He was both a celebrated musician and composer and a dedicated archivist and writer. It was King Kalakaua who first gathered together the Myths and Legends of Hawaii. Friend of Robert Louis Stevenson and Thomas Edison, he was a technology geek, and all around cool guy – King David Kalakaua was an awesome monarch.
He had a passion for music, dancing, parties, and the finest food and drinks during his 54 years and he lived up to the title of Merrie Monarch. The king’s reign, however, was also marked by tragedy, pain and dark clouds hovering over the Hawaiian kingdom.
Born on November 16, 1836 in Honolulu to High Chief Kahana Kapaakea and the High Chiefess Analea Keohokalole. Per Hawaiian custom, the infant was adopted by the chiefess Haaheo Kaniu, who took him to the court of King Kamehameha III on the island of Maui. When Kalakaua was four, he returned to Oahu to begin his education at the Royal School.
He was fluent in English and Hawaiian when he began to study law at the age of 16 and by 1856, he was a major on the staff of King Kamehameha IV. He was also a leader of a political organization known as the Young Hawaiians who used the motto “Hawaii for the Hawaiians.” At the time, American business interests and missionaries had already subverted the Kingdom and begun the process of making Hawaiians 2nd class citizens.
In December 1872, King Kamehameha V died without having designated an heir and pursuant to Hawaiian law, an election was held to determine his successor. Kalakaua made his first bid for Hawaii’s throne in 1873. The Hawaiian legislature, comprised largely of native Hawaiians and haoles qualified by wealth or landownership to be either electors or elected representatives in the legislature, was presented with two choices: Kalakaua, who ran on a campaign slogan of “Hawaii for Hawaiians,” a sentiment that did not endear him to the islands’ white power brokers, and William C. Lunalilo.

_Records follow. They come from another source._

Definition delete_remote (id volName remoteSymID remDevID : string) (c : C) : M W (option error) :=
  let* r := lift (RenameVolume c remoteSymID remDevID volName) in
  match r with
  | Err e =>
      if Contains (Error e) cannotBeFound then ret None
      else defer_or e id remoteSymID
             (statusError InvalidArgument ("RenameRemoteVolume: Failed to rename volume " ++ remDevID ++ " " ++ Error e))
  | Ok _ =>
      let* e := deleteVolume remoteSymID volName remDevID c in
      match e with Some e => defer_or e id remoteSymID e | None => ret None end
  end.

(** Behind the checks of the request. *)
Definition delete_known (id : string) (csi : csiID) (c : C) : M W (option error) :=
  let* r := lift (GetVolumeByID c (arrayID csi) (VolumeID.devID csi)) in
  match r with
  | Err _ => deleteFileSystem (arrayID csi) (volName csi) (VolumeID.devID csi) c
  | Ok _ =>
      let* e := deleteVolume (arrayID csi) (volName csi) (VolumeID.devID csi) c in
      match e with
      | Some e => ret (Some e)
      | None =>
          if decide (VolumeID.remoteSymID csi = "") then ret None
          else delete_remote id (volName csi) (VolumeID.remoteSymID csi) (remoteVolID csi) c
      end
  end.

Definition service_DeleteVolume (id : string) : M (tables * W) (option error) :=
  match parseCsiID id with
  | None => panic
  | Some (Err _) => ret None
  | Some (Ok csi) =>
      let* rc := on_arrays (GetPowerMaxClient (arrayID csi) (VolumeID.remoteSymID csi)) in
      match rc with
      | Err _ => ret None
      | Ok c =>
          let* now := on_arrays (lift (Now (C := C))) in
          while_pending controller_table ind now id Some
            (let* e := requireProbe useProxy autoProbe grpcMaxThreads controllerProbe true in
             match e with
             | Some e => ret (Some e)
             | None => on_arrays (delete_known id csi c)
             end)
      end
  end.

(** ** Attempts to delete *)
Lemma deleteVolume_marked symID r devID c w w' vol tenant :
  slen tenant <= 3 → fits tenant ("csi-" ++ r) →
  GetVolumeByID c symID devID w = (Ok vol, w') → VolumeIdentifier vol = marked_name (tenanted tenant ("csi-" ++ r)) →
  deleteVolume symID ("csi-" ++ r) devID c w
  = (let* e := QueueDeviceForDeletion (Pmax.VolumeID vol) (VolumeIdentifier vol) symID in ret (mark_failed e)) w'.
Proof.
  intros Ht Hf Hg Hid. unfold deleteVolume, mbnd at 1, lift. rewrite Hg, Hid, retry_recognised by done.
  destruct (mark_cut "" (tenanted tenant ("csi-" ++ r))) as [y Hy]; [done|].
  change ("" ++ ?x) with x in Hy. rewrite Hy, marked_differs. done.
Qed.

Lemma deleteVolume_first symID r devID c w w1 w2 vol tenant :
  slen tenant <= 3 → GetVolumeByID c symID devID w = (Ok vol, w1) →
  VolumeIdentifier vol = tenanted tenant ("csi-" ++ r) → SnapSource vol = false →
  check_unused c symID (StorageGroupIDList vol) w1 = Some (None, w2) →
  deleteVolume symID ("csi-" ++ r) devID c w = (let* e := MarkVolumeForDeletion symID vol c in ret (mark_failed e)) w2.
Proof.
  intros Ht Hg Hid Hs Hc. unfold deleteVolume, mbnd at 1, lift. rewrite Hg, Hid, tenanted_matches by done.
  cbn [negb]. unfold mbnd at 1. by rewrite Hc, Hs.
Qed.

(** C33: a deletion that stopped between the renaming of the volume and the worker's
    queue (the queue refused it, or the driver died) is taken up by the next DeleteVolume:
    the first attempt renames the volume and reports the failure; the second finds the
    volume under its new name, tells it from an unmarked one and hands the same device and
    handle to the queue again, without renaming it twice. The handle is one that the
    worker's own check accepts. This holds for the driver's name, and for one with a
    tenant of at most three characters in front as long as the handle with the tenant
    is within the 64 characters of the array and not cut ([fits]); a handle that was cut
    is not recognised, as [cut_tenant_forgotten] shows. *)
Theorem interrupted_delete_resumes tenant r devID symID c vol vol' e w w1 w2 w3 w4 w5 :
  let volName := "csi-" ++ r in
  let handle := marked_name (tenanted tenant volName) in
  slen tenant <= 3 → fits tenant volName → Pmax.VolumeID vol ≠ "" → symID ≠ "" →
  GetVolumeByID c symID devID w = (Ok vol, w1) → VolumeIdentifier vol = tenanted tenant volName → SnapSource vol = false →
  check_unused c symID (StorageGroupIDList vol) w1 = Some (None, w2) →
  RenameVolume c symID (Pmax.VolumeID vol) handle w2 = (Ok (Some vol'), w3) →
  Pmax.VolumeID vol' = Pmax.VolumeID vol → VolumeIdentifier vol' = handle →
  QueueDeviceForDeletion (Pmax.VolumeID vol) handle symID w3 = Some (Some e, w4) →
  GetVolumeByID c symID devID w4 = (Ok vol', w5) →
  deleteVolume symID volName devID c w = Some (mark_failed (Some e), w4)
  ∧ deleteVolume symID volName devID c w4
    = (let* e := QueueDeviceForDeletion (Pmax.VolumeID vol) handle symID in ret (mark_failed e)) w5
  ∧ DeletionWorker.isValid (request (Pmax.VolumeID vol) handle symID) = None.
Proof.
  intros volName handle Ht Hf Hd Hs Hg Hid Hss Hc Hren Hid' Hh' Hq Hg'. split_and!.
  - unfold volName. erewrite deleteVolume_first by done.
    unfold MarkVolumeForDeletion, mbnd, lift. fold volName in Hid. rewrite Hid. fold handle. by rewrite Hren, Hid', Hh', Hq.
  - unfold volName. erewrite deleteVolume_marked by done. by rewrite Hid', Hh'.
  - by apply marked_valid.
Qed.

(** ** Volumes in use *)
Lemma check_unused_refuses c symID sgIDs w :
  (∀ sg, sg ∈ sgIDs → ∃ g, GetStorageGroup c symID sg w = (Ok g, w)) →
  (∃ sg g, sg ∈ sgIDs ∧ GetStorageGroup c symID sg w = (Ok g, w) ∧ 0 < NumOfMaskingViews g) →
  check_unused c symID sgIDs w = Some (Some (statusError FailedPrecondition "Volume is in use"), w).
Proof.
  induction sgIDs as [|sg sgIDs IH]; intros Hall (x & g & Hx & Hg & Hn); [by apply elem_of_nil in Hx|].
  simpl. unfold mbnd, lift. destruct (Hall sg) as [g' Hg']; [left|]. rewrite Hg'.
  destruct (Z.ltb_spec 0 (NumOfMaskingViews g')); [done|]. apply IH; [intros; apply Hall; by right|].
  apply elem_of_cons in Hx as [->|Hx]; [rewrite Hg in Hg'; simplify_eq; lia|eauto].
Qed.

Lemma delete_known_refuses id csi c vol w :
  GetVolumeByID c (arrayID csi) (VolumeID.devID csi) w = (Ok vol, w) →
  volumeIdentifiersMatch (volName csi) (VolumeIdentifier vol) = true →
  (∀ sg, sg ∈ StorageGroupIDList vol → ∃ g, GetStorageGroup c (arrayID csi) sg w = (Ok g, w)) →
  (∃ sg g, sg ∈ StorageGroupIDList vol ∧ GetStorageGroup c (arrayID csi) sg w = (Ok g, w) ∧ 0 < NumOfMaskingViews g) →
  delete_known id csi c w = Some (Some (statusError FailedPrecondition "Volume is in use"), w).
Proof.
  intros Hg Hm Hall Hex. unfold delete_known. unfold mbnd at 1, lift at 1. rewrite Hg. unfold mbnd at 1, deleteVolume.
  unfold mbnd at 1, lift at 1. rewrite Hg, Hm. cbn [negb]. unfold mbnd at 1. by rewrite check_unused_refuses.
Qed.

(** C34: DeleteVolume never touches a volume that some host uses: when the name in the
    volume's id is the name the volume has on the array, and one of its storage groups is in
    a masking view, the request fails with FailedPrecondition and neither the array nor the
    worker's queue nor the deferred operations change; the request is taken out of the table
    of requests in progress, and only the limit of the tables is set. *)
Theorem delete_in_use_refused id csi c vol now t w :
  parseCsiID id = Some (Ok csi) →
  (Pending.checkAndUpdatePendingState ind now id (controllerPendingState t)).2 = None → Now (C := C) w = (now, w) →
  GetPowerMaxClient (arrayID csi) (VolumeID.remoteSymID csi) w = Some (Ok c, w) →
  GetVolumeByID c (arrayID csi) (VolumeID.devID csi) w = (Ok vol, w) →
  volumeIdentifiersMatch (volName csi) (VolumeIdentifier vol) = true →
  (∀ sg, sg ∈ StorageGroupIDList vol → ∃ g, GetStorageGroup c (arrayID csi) sg w = (Ok g, w)) →
  (∃ sg g, sg ∈ StorageGroupIDList vol ∧ GetStorageGroup c (arrayID csi) sg w = (Ok g, w) ∧ 0 < NumOfMaskingViews g) →
  let max := if useProxy then 50 else grpcMaxThreads in
  service_DeleteVolume id (t, w)
  = Some (Some (statusError FailedPrecondition "Volume is in use"),
          (limited max t, w)).
Proof.
  intros Hp Hpend Hnow Hc Hg Hm Hall Hex max. unfold service_DeleteVolume. rewrite Hp.
  unfold mbnd at 1, on_arrays at 1. simpl. rewrite Hc. unfold mbnd at 1, on_arrays at 1, lift at 1. simpl. rewrite Hnow.
  apply (while_pending_restores ind now id Some _ t w _ w max Hpend). intros t'. unfold mbnd, requireProbe, on_arrays. simpl.
  by erewrite delete_known_refuses by done.
Qed.
End calls.

(** A tenant's name that is cut is not recognised: the second attempt takes the renamed
    volume for a deleted one and reports success. *)
Example cut_tenant_forgotten :
  let volName := "csi-ABC-pmax-0123456789-namespace-of-some-length-xyz-and-m" in
  let handle := marked_name (tenanted "T01" volName) in
  slen handle = MaxVolIdentifierLength
  ∧ (volumeIdentifiersMatch volName handle, renamed_before volName handle) = (false, false).
Proof. by vm_compute. Qed.

(** The tag of a snapshot's source leaves no room for its dash. *)
Example source_name_too_long :
  slen (source_name (String.concat "" (replicate 64 "x"))) = MaxVolIdentifierLength + 1.
Proof. by vm_compute. Qed.

(** ** Examples *)
Import SimArray.
Definition rename_volume (id name : string) (w : Sim) : Sim :=
  mkSim (sim_time w) (sim_version w)
    ((λ v, if bool_decide (Pmax.VolumeID v = id)
           then mkVolume (Pmax.VolumeID v) name (StorageGroupIDList v) (SnapSource v) (SnapTarget v) (EffectiveWWN v)
                  (NumberOfFrontEndPaths v) (CapacityCYL v) (RDFGroupIDList v) (Volume_CapacityGB v) else v) <$> sim_volumes w)
    (sim_snaps w) (sim_sg w) (sim_rdf w) (sim_group w) (sim_dirs w) (sim_log w) (sim_licenses w).

Instance sim_rename : RenameClient Sim string := {
  RenameVolume _ _ id name w :=
    let w' := rename_volume id name w in
    (match find_volume id w' with Ok v => Ok (Some v) | Err e => Err e end, w');
}.
Definition vol1 (sgs : list string) : Volume := mkVolume "011AB" "T01-csi-ABC-pmax-0123456789-ns" sgs false false "" 0 100 [] fzero.
Definition full (_ _ _ : string) : M Sim (option error) := ret (Some (errorString "queue is full")).

Lemma interrupted_delete_resumes_witness :
  let w := sim [vol1 []] (mkStorageGroupRDFG [] []) in
  let vol' := mkVolume "011AB" "_DELT01-csi-ABC-pmax-0123456789-ns" [] false false "" 0 100 [] fzero in
  let w' := rename_volume "011AB" "_DELT01-csi-ABC-pmax-0123456789-ns" w in
  deleteVolume full "000120000548" "csi-ABC-pmax-0123456789-ns" "011AB" "c" w
    = Some (mark_failed (Some (errorString "queue is full")), w')
  ∧ deleteVolume full "000120000548" "csi-ABC-pmax-0123456789-ns" "011AB" "c" w'
    = Some (mark_failed (Some (errorString "queue is full")), w')
  ∧ DeletionWorker.isValid (request "011AB" "_DELT01-csi-ABC-pmax-0123456789-ns" "000120000548") = None.
Proof.
  intros w vol' w'.
  apply (interrupted_delete_resumes full "T01" "ABC-pmax-0123456789-ns" "011AB" "000120000548" "c" (vol1 []) vol'
           (errorString "queue is full") w w w w' w' w'); try reflexivity || discriminate.
  right. by vm_compute.
Defined.

Lemma delete_in_use_refused_witness :
  let w := sim [vol1 ["sg"]] (mkStorageGroupRDFG [] []) in
  let w := mkSim (sim_time w) (sim_version w) (sim_volumes w) (sim_snaps w) (mkStorageGroup 1 1 "sg" "SRP_1" ["mv"]) (sim_rdf w)
             (sim_group w) (sim_dirs w) (sim_log w) (sim_licenses w) in
  let empty max := Pending.mkPending max 0 ∅ in
  service_DeleteVolume (λ _ _, ret (Ok "c")) full (λ _ _, ret None) Capacity.plain_error true true false 4
    (Pending.mkInduced false false) (ret None)
    "csi-ABC-pmax-0123456789-ns-000120000548-011AB" (mkTables (empty 4) (empty 4) (empty 50), w)
  = Some (Some (statusError FailedPrecondition "Volume is in use"), (mkTables (empty 50) (empty 50) (empty 50), w)).
Proof.
  intros w0 w empty.
  apply (delete_in_use_refused (λ _ _, ret (Ok "c")) full (λ _ _, ret None) Capacity.plain_error true true false 4
    (Pending.mkInduced false false) (ret None) "csi-ABC-pmax-0123456789-ns-000120000548-011AB"
    (mkCsiID "csi-ABC-pmax-0123456789-ns" "000120000548" "011AB" "" "") "c" (vol1 ["sg"]) 100); try reflexivity.
  - intros sg _. by eexists.
  - exists "sg". eexists. split; [left|]. split; [reflexivity|done].
Defined.
End Deletion.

Lunalilo won easily, but he died a year later, leaving no successor. Another election was held to determine Hawaii’s monarch. Buoyed by the support of the influential Walter Murray Gibson, Kalakaua was victorious in the 1874 election over Queen Emma, widow of Kamehameha IV – the bad feelings from this election lasted throughout the two candidates lifetimes. Supporters of the queen rioted and Kalakaua requested help from American and British warships in the harbor, and the uprising was quelled.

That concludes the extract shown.